A special Commercial Native Vegetation Seeder (CommVeg) gives a reliable method of directly seeding the banks of waterways that is much cheaper than planting pre-established seedlings.
“We’ve used the CommVeg on two sites now with great success,” Bruce said.
“The beauty of this machine is that it vastly reduces the cost, work hours and improves the environmental outcomes of the revegetation.
“To revegetate a site with the CommVeg we only need to do two steps – spray the area to prevent weeds, then run the CommVeg over the area.
“The CommVeg holds a seed mix of 30 different native plants and as it runs over the ground it scalps, rips, mounds and seeds all in one pass.
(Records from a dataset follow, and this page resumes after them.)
(* ===== verification/Reload.v ===== *)
(** * Reload: what a reload changes

    After a run the browser keeps the state of the widgets the run
    declared, without the click ([kept]).  A run reads the session at
    the widgets it declares and nowhere else ([Local]), it does not
    read the log ([Logfree]), and a settled cache stays as it is
    ([Interleave]): so the run for what was kept is the run for the
    session, as long as the session held no click.  A reload after any
    action but a click shows the same page again and leaves the session
    as it is.  After a click it need not: the run of the reload does
    not see the click, which the session does not keep
    ([World.asks_on_click]). *)

From S2P Require Import Prelude PyFloat Runtime Keeps Fixtures.
From S2P Require Import Gateway Predict Docs App Session Spec.
From S2P Require Import Browser World Visit Logfree Local Interleave.

(** ** Definitions *)

(** The action is the click of a button. *)
Definition is_click (a : action) : bool :=
  match a with Click _ => true | _ => false end.

(** ** What is kept is enough *)

Lemma set_calm a s : is_click a = false -> calm s -> calm (set a s).
Proof.
  intros Ha Hs. destruct a; try done; by apply map_Forall_insert_2.
Qed.

Lemma kept_kept declared s :
  kept declared (kept declared s) = kept declared s.
Proof.
  unfold kept. rewrite map_filter_filter. apply map_filter_ext.
  intros w v _. tauto.
Qed.

(** The run for what is kept of a session without a click is the run
    for the session. *)
Lemma answer_kept e s c :
  calm s ->
  answer e (kept (rs_widgets (answer e s c).2) s) c = answer e s c.
Proof.
  intros Hs. unfold answer at 1 3.
  apply (local (m := app) (cx_of e s)). intros w Hw _.
  apply (kept_agree (rs_widgets (answer e s c).2)); [done| |done].
  apply Forall_forall. intros x _ Hx. by apply Hs in Hx.
Qed.

(** A run for the same browser with what it kept. *)
Lemma serve_again e k s w :
  settled w -> calm s ->
  exists c,
    w_clients (serve e k s w) !! k = Some c
    /\ w_clients (serve e k (cl_session c) (serve e k s w))
       = w_clients (serve e k s w).
Proof.
  intros Hw Hs. eexists. split; [apply lookup_insert_eq|].
  cbn [cl_session]. rewrite (serve_answer e k _ (serve e k s w)).
  cbn zeta. rewrite !serve_answer. cbn zeta.
  cbn [w_server w_clients sv_cache]. rewrite !run_answer.
  cbn [on_log snd with_log rs_widgets]. rewrite answer_settled by done.
  rewrite answer_kept, kept_kept by done. apply insert_insert_eq.
Qed.

(** ** Theorems *)

(** C24: A reload changes nothing.  In a world that can be reached, with
    the gateway settled, after any action of a browser but a click the
    browser can reload, and the reload leaves every browser with the
    page and the session it had, and the cache as it was, as long as
    the files are the same: what the session keeps of a run is all the
    run read. *)
Theorem reload_idempotent ok w e k a w1 :
  wreachable ok w -> settled w -> is_click a = false ->
  receive e (Act k a) w = Some w1 ->
  exists w2,
    receive e (Act k Rerun) w1 = Some w2
    /\ w_clients w2 = w_clients w1
    /\ sv_cache (w_server w2) = sv_cache (w_server w1).
Proof.
  intros Hr Hw Ha Hw1. apply wreachable_sound in Hr.
  rewrite receive_demand in Hw1. cbn [demand client_of] in Hw1.
  destruct (w_clients w !! k) as [c|] eqn:Hc; [|done]. cbn in Hw1.
  destruct (permitted _ _); [|done]. injection Hw1 as <-.
  destruct (sound_clients w Hr k c Hc) as [_ Hcalm _].
  destruct (serve_again e k (set a (cl_session c)) w Hw
              (set_calm _ _ Ha Hcalm)) as (c1 & Hc1 & Heq).
  eexists. cbn [receive]. rewrite Hc1. cbn. split; [done|].
  split; [done|].
  rewrite (serve_answer e k (cl_session c1)). cbn zeta.
  cbn [w_server sv_cache]. apply answer_settled. by apply serve_settled.
Qed.

(** The second visitor reloads twice. *)
Lemma reload_idempotent_witness :
  exists w1 w2,
    receive env_found (Act 1 Rerun) two_visitors = Some w1
    /\ receive env_found (Act 1 Rerun) w1 = Some w2
    /\ w_clients w2 = w_clients w1
    /\ sv_cache (w_server w2) = sv_cache (w_server w1).
Proof.
  destruct two_visitors_client as (c & Hc & _).
  assert (Hr : receive env_found (Act 1 Rerun) two_visitors
               = Some (serve env_found 1 (cl_session c) two_visitors)).
  { cbn [receive]. by rewrite Hc. }
  assert (Hs : settled two_visitors).
  { unfold settled. by rewrite two_visitors_ready. }
  destruct (reload_idempotent any_env two_visitors env_found 1 Rerun _
              two_visitors_reachable Hs eq_refl Hr) as (w2 & H).
  eexists _, w2. by split.
Defined.
Lemma finish_steady ok k o o' :
  finish k o = Some o' -> steady ok o -> steady ok o'.
Proof.
  intros (c & Hc & ->)%finish_inv [Hco Hen Hth Hfl].
  unfold pending in Hc.
  destruct (ov_flights o !! k) as [f|] eqn:Hf; [|done].
  destruct (sy_threads (ov_system o) !! k) as [p|] eqn:Hk; [|done].
  cbn in Hc.
  split; cbn [ov_system ov_flights ov_clients leave sy_shared sy_threads].
  - eapply leave_coherent; [done| |done]. by destruct p.
  - done.
  - intros j. destruct (base.decide (j = k)) as [->|Hj].
    + rewrite !lookup_delete_eq. split; by intros [].
    + by rewrite !lookup_delete_ne.
  - intros j g [Hj Hg]%lookup_delete_Some.
    destruct (Hfl j g Hg) as (Hok & Hq & Hd). split; [done|].
    split; [done|]. rewrite <- Hd. apply demand_local.
    rewrite Hq. by apply lookup_insert_ne.
Qed.

Lemma ostep_steady ok o o' : ostep ok o o' -> steady ok o -> steady ok o'.
Proof.
  intros [e q o1 o2 He Ha|k o1 o2 Hp|k o1 o2 Hf];
    eauto using arrive_steady, proceed_steady, finish_steady.
Qed.

Lemma oreachable_steady ok o : oreachable ok o -> steady ok o.
Proof.
  revert o. apply rtc_ind_r; [apply opening_steady|].
  intros o o' _ Hs IH. by eapply ostep_steady.
Qed.

(** ** The simulation *)

(** While a request waits for its call the served world stands still. *)
Lemma arrive_matches e q o o' w :
  arrive e q o = Some o' -> matches o w -> matches o' w.
Proof.
  intros (s & Hf & Hd & ->)%arrive_inv [Hc Hcl]. split; [done|].
  intros j. rewrite Hcl. symmetry.
  destruct (base.decide (j = client_of q)) as [->|Hj].
  - rewrite (shown_idle o) by done.
    by rewrite (shown_inside _ _ Calling)
      by (by cbn; rewrite ?lookup_insert_eq).
  - apply shown_local; cbn; by rewrite ?lookup_insert_ne.
Qed.

(** The delivery of a page is no news to the served world. *)
Lemma finish_matches k o o' w :
  finish k o = Some o' -> matches o w -> matches o' w.
Proof.
  intros (c & Hc & ->)%finish_inv [Hca Hcl]. split; [done|].
  intros j. rewrite Hcl. symmetry.
  destruct (base.decide (j = k)) as [->|Hj].
  - rewrite shown_idle by (cbn; apply lookup_delete_eq). cbn.
    rewrite lookup_insert_eq. unfold shown. by rewrite Hc.
  - apply shown_local; cbn; by rewrite ?lookup_delete_ne, ?lookup_insert_ne.
Qed.

(** The return of the call of a run is the run of its request in the
    served world. *)
Lemma return_matches k f p p' sh' io o w :
  ov_flights o !! k = Some f ->
  sy_threads (ov_system o) !! k = Some p -> final p = false ->
  Some (answer (fl_env f) (fl_session f)
          (cache_of (sh_entry (sy_shared (ov_system o)))))
  = shared_with (cache_of (sh_entry sh')) io
      <$> resume p' (cx_of (fl_env f) (fl_session f)) ->
  matches o w ->
  matches (Overlap (move k p' sh' (ov_system o)) (ov_flights o)
             (ov_clients o))
    (serve (fl_env f) k (fl_session f) w).
Proof.
  intros Hf Hk Hp Hr [Hca Hcl]. rewrite serve_answer. cbn zeta.
  rewrite Hca. destruct (resume p' _) as [r'|] eqn:Hres; [|done].
  injection Hr as ->.
  split; cbn [w_server w_clients sv_cache ov_system move sy_shared
                shared_with snd rs_cache]; [done|].
  intros j. destruct (base.decide (j = k)) as [->|Hj].
  - rewrite lookup_insert_eq. unfold shown, pending.
    cbn [ov_system ov_flights move sy_threads].
    rewrite Hf, lookup_insert_eq. cbn [mbind option_bind]. by rewrite Hres.
  - rewrite lookup_insert_ne, Hcl by done. symmetry.
    apply shown_local; cbn; by rewrite ?lookup_insert_ne.
Qed.

(** A step of a call: the served world stands still while the thread
    is in the call, and serves the request of the run when the call
    returns. *)
Lemma proceed_cases ok k o o' w :
  proceed k o = Some o' -> steady ok o -> matches o w ->
  exists f p p',
    ov_flights o !! k = Some f /\ ov_flights o' = ov_flights o
    /\ sy_threads (ov_system o) !! k = Some p /\ final p = false
    /\ sy_threads (ov_system o') !! k = Some p'
    /\ if final p' then
         receive (fl_env f) (fl_request f) w
         = Some (serve (fl_env f) k (fl_session f) w)
         /\ matches o' (serve (fl_env f) k (fl_session f) w)
       else matches o' w.
Proof.
  intros (f & s' & Hf & Ha & ->)%proceed_inv Hs Hm.
  destruct (sd_flights ok o Hs k f Hf) as (Hok & Hq & Hd).
  destruct (advance_stepped _ _ _ _ (sd_coherent ok o Hs) (sd_entry ok o Hs)
              Ha) as [p p' sh' [Hk ->] Hp Hp' He|p p' sh' io [Hk ->] Hp Hr];
    exists f, p, p'; cbn [ov_flights ov_system move sy_threads];
    rewrite lookup_insert_eq; (do 5 (split; [done|])).
  - rewrite Hp'. destruct Hm as [Hca Hcl]. split; cbn; [by rewrite He|].
    intros j. rewrite Hcl. symmetry.
    destruct (base.decide (j = k)) as [->|Hj].
    + by rewrite (shown_inside o k p), (shown_inside _ k p')
        by (by cbn; rewrite ?lookup_insert_eq).
    + apply shown_local; cbn; by rewrite ?lookup_insert_ne.
  - pose proof (Hr (fl_session f)) as Hr'.
    destruct (resume p' _) eqn:Hres in Hr'; [|done].
    replace (final p') with true by (by destruct p').
    split; [|by eapply return_matches].
    rewrite receive_demand, Hq, (demand_local _ _ (ov_clients o)), Hd;
      [done|].
    rewrite Hq, (ma_clients o w Hm). by eapply shown_inside.
Qed.

Lemma proceed_matches ok k o o' w :
  proceed k o = Some o' -> steady ok o -> matches o w ->
  matches o' w \/ exists w', wstep ok w w' /\ matches o' w'.
Proof.
  intros Hp Hs Hm.
  destruct (proceed_cases ok k o o' w Hp Hs Hm)
    as (f & p & p' & Hf & _ & _ & _ & _ & Hcase).
  destruct (final p'); [right|by left]. destruct Hcase as [Hr Hm'].
  eexists. split; [|done]. econstructor; [|done].
  by apply (sd_flights ok o Hs k f Hf).
Qed.

Lemma ostep_matches ok o o' w :
  ostep ok o o' -> steady ok o -> matches o w ->
  exists w', rtc (wstep ok) w w' /\ matches o' w'.
Proof.
  intros [e q o1 o2 He Ha|k o1 o2 Hp|k o1 o2 Hf] Hs Hm.
  - exists w. split; [done|exact (arrive_matches _ _ _ _ _ Ha Hm)].
  - destruct (proceed_matches ok k o1 o2 w Hp Hs Hm) as [?|(w' & ? & ?)];
      [exists w; by split|exists w'; split; [by apply rtc_once|done]].
  - exists w. split; [done|exact (finish_matches _ _ _ _ Hf Hm)].
Qed.

Lemma opening_matches : matches opening online.
Proof. by split. Qed.

(** At rest the browsers show what they show in the served world. *)
Lemma matches_at_rest o w :
  matches o w -> at_rest o -> w_clients w = ov_clients o.
Proof.
  intros [_ Hcl] Hr. apply map_eq. intros k. rewrite Hcl.
  apply shown_idle. by rewrite Hr.
Qed.

Lemma oreachable_matches ok o :
  oreachable ok o -> exists w, wreachable ok w /\ matches o w.
Proof.
  revert o. apply rtc_ind_r.
  { exists online. split; [apply rtc_refl|apply opening_matches]. }
  intros o o' Ho Hs (w & Hw & Hm).
  destruct (ostep_matches ok o o' w Hs (oreachable_steady ok o Ho) Hm)
    as (w' & Hw' & Hm').
  exists w'. split; [unfold wreachable; by etrans|done].
Qed.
“The large variety of seeds means we get a better diversity of plants, compared to planting seedlings where you might plant only a couple of species in a certain area.”
While the CommVeg isn’t suitable for all soil types, Bruce says its use in Oyster Harbour catchment is promising.
“It does have a couple of risks that have to be managed. The plants aren’t pre-established, so the seeds are more susceptible to being outcompeted by weeds. You also need to make sure there is enough water in the soil for seeds to germinate,” he said.
“With careful planning it’s pretty easy to manage the risks. Our site that we seeded at the end of June has already germinated and we’ll see plenty more growth over the next month.”
With the reduced cost and time, more sites in the Oyster Harbour catchment can be revegetated. Along with fencing rivers, revegetating river banks forms an important part of the Regional Estuaries Initiative’s on-ground work. Plants provide a buffer zone to keep sediments and nutrients in the landscape and out of waterways and estuaries.